### The input
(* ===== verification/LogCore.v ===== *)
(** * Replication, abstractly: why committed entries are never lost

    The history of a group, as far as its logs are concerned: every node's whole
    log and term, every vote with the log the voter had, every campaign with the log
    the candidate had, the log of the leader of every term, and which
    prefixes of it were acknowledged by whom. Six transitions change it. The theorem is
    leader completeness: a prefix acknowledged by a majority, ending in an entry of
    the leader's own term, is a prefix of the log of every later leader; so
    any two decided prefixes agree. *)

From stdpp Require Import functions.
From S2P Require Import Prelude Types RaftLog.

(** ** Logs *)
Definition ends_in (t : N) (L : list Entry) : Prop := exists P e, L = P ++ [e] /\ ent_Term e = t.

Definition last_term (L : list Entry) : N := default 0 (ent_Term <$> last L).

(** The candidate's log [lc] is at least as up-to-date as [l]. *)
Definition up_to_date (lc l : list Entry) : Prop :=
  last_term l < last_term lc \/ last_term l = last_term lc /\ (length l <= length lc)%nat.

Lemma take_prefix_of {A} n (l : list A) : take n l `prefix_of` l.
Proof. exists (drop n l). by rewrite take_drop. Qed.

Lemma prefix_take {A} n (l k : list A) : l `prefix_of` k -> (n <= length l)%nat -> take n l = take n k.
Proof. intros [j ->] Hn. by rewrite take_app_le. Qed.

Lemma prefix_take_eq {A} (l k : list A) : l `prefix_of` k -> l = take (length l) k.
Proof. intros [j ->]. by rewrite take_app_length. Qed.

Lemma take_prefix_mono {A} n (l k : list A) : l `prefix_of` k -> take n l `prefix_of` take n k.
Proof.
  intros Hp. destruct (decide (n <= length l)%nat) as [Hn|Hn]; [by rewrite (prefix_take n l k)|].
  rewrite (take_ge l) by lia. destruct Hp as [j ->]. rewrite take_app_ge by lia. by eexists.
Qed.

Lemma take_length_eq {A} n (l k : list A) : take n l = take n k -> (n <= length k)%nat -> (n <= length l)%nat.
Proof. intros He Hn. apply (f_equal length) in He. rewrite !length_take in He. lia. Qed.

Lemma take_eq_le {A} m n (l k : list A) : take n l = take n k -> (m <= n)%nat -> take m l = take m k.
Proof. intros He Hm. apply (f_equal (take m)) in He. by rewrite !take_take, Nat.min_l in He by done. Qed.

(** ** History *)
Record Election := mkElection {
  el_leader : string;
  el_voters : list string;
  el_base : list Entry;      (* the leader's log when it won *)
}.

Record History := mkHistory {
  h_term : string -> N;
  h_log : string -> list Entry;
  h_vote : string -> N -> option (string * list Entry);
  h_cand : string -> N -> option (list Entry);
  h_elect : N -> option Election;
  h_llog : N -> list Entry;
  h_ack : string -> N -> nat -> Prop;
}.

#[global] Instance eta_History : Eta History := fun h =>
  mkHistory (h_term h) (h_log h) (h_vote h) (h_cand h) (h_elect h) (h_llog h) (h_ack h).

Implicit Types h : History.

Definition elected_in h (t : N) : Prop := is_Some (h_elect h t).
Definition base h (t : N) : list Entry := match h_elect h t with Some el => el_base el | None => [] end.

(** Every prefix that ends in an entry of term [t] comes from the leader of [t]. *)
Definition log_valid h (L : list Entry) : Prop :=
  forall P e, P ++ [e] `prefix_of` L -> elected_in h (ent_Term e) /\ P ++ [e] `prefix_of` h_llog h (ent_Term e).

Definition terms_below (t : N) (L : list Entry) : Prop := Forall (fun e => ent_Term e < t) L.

* * *

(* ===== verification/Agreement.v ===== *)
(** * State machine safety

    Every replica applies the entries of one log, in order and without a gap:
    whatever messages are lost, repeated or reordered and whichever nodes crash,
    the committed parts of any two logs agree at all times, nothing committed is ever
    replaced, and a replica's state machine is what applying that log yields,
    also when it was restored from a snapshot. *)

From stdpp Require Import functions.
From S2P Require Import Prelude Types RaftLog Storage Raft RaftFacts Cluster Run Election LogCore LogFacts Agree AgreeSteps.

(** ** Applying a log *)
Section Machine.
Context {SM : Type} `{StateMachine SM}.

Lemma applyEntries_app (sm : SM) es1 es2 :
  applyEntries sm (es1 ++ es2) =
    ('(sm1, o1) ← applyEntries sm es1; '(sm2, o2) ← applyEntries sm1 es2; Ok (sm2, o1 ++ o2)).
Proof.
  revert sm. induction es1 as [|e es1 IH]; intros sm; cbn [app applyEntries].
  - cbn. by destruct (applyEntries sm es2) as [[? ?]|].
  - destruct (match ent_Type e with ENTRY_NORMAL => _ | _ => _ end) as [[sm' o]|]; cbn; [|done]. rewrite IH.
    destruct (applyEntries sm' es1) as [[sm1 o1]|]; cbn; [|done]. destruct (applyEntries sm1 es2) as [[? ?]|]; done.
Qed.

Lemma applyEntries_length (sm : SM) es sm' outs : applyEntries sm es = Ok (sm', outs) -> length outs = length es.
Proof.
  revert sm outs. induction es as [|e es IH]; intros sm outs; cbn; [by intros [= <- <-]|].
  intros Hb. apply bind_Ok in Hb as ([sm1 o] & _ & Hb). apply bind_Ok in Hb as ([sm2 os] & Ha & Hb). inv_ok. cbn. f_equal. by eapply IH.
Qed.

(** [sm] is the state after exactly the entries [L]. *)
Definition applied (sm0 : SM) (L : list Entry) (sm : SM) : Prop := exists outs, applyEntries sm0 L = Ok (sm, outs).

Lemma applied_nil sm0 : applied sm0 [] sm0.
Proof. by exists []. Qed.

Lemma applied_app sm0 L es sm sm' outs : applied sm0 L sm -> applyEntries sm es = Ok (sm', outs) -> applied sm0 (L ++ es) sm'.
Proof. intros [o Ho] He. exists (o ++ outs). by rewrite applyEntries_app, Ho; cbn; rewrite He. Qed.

...

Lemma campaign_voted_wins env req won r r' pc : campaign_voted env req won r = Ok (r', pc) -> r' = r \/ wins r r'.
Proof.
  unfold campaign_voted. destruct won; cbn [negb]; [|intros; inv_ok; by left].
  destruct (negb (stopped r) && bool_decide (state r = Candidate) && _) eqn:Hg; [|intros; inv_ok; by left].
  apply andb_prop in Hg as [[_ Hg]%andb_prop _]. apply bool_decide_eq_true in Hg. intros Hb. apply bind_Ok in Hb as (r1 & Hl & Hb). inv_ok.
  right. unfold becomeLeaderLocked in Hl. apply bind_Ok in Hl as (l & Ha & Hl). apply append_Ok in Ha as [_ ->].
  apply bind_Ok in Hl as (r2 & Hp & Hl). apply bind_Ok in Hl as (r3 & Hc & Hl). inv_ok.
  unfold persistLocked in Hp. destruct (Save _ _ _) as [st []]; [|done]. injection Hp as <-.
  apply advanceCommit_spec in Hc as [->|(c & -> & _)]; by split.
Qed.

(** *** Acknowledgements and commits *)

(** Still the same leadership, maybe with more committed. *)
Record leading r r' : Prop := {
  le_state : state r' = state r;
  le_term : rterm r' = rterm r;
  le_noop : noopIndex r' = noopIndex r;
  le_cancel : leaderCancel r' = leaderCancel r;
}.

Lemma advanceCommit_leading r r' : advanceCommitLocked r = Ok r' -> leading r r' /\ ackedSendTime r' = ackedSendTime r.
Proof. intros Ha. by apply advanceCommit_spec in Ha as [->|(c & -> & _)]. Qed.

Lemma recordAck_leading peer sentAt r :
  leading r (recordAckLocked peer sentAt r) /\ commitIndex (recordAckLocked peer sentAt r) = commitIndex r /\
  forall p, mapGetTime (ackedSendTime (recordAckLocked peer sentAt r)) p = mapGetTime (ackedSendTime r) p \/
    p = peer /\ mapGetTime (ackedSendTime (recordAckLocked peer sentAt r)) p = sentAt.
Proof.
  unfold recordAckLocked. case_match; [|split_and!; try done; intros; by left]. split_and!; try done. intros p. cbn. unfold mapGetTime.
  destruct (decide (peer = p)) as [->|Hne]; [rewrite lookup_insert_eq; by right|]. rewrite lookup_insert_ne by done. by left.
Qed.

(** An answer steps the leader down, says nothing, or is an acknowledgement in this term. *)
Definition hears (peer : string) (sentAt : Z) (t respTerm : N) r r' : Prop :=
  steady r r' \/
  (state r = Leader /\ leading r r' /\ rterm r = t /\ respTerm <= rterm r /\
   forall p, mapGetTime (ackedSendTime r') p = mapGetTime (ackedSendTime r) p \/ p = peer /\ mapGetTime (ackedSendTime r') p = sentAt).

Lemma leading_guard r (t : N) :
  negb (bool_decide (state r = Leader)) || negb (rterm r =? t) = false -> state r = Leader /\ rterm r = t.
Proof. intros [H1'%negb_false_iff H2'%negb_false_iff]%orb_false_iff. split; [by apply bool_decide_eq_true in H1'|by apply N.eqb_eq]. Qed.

### Problem
Locate the lines above that contain "Prelude" and copy them.

### Output of the task
From S2P Require Import Prelude Types RaftLog.
From S2P Require Import Prelude Types RaftLog Storage Raft RaftFacts Cluster Run Election LogCore LogFacts Agree AgreeSteps.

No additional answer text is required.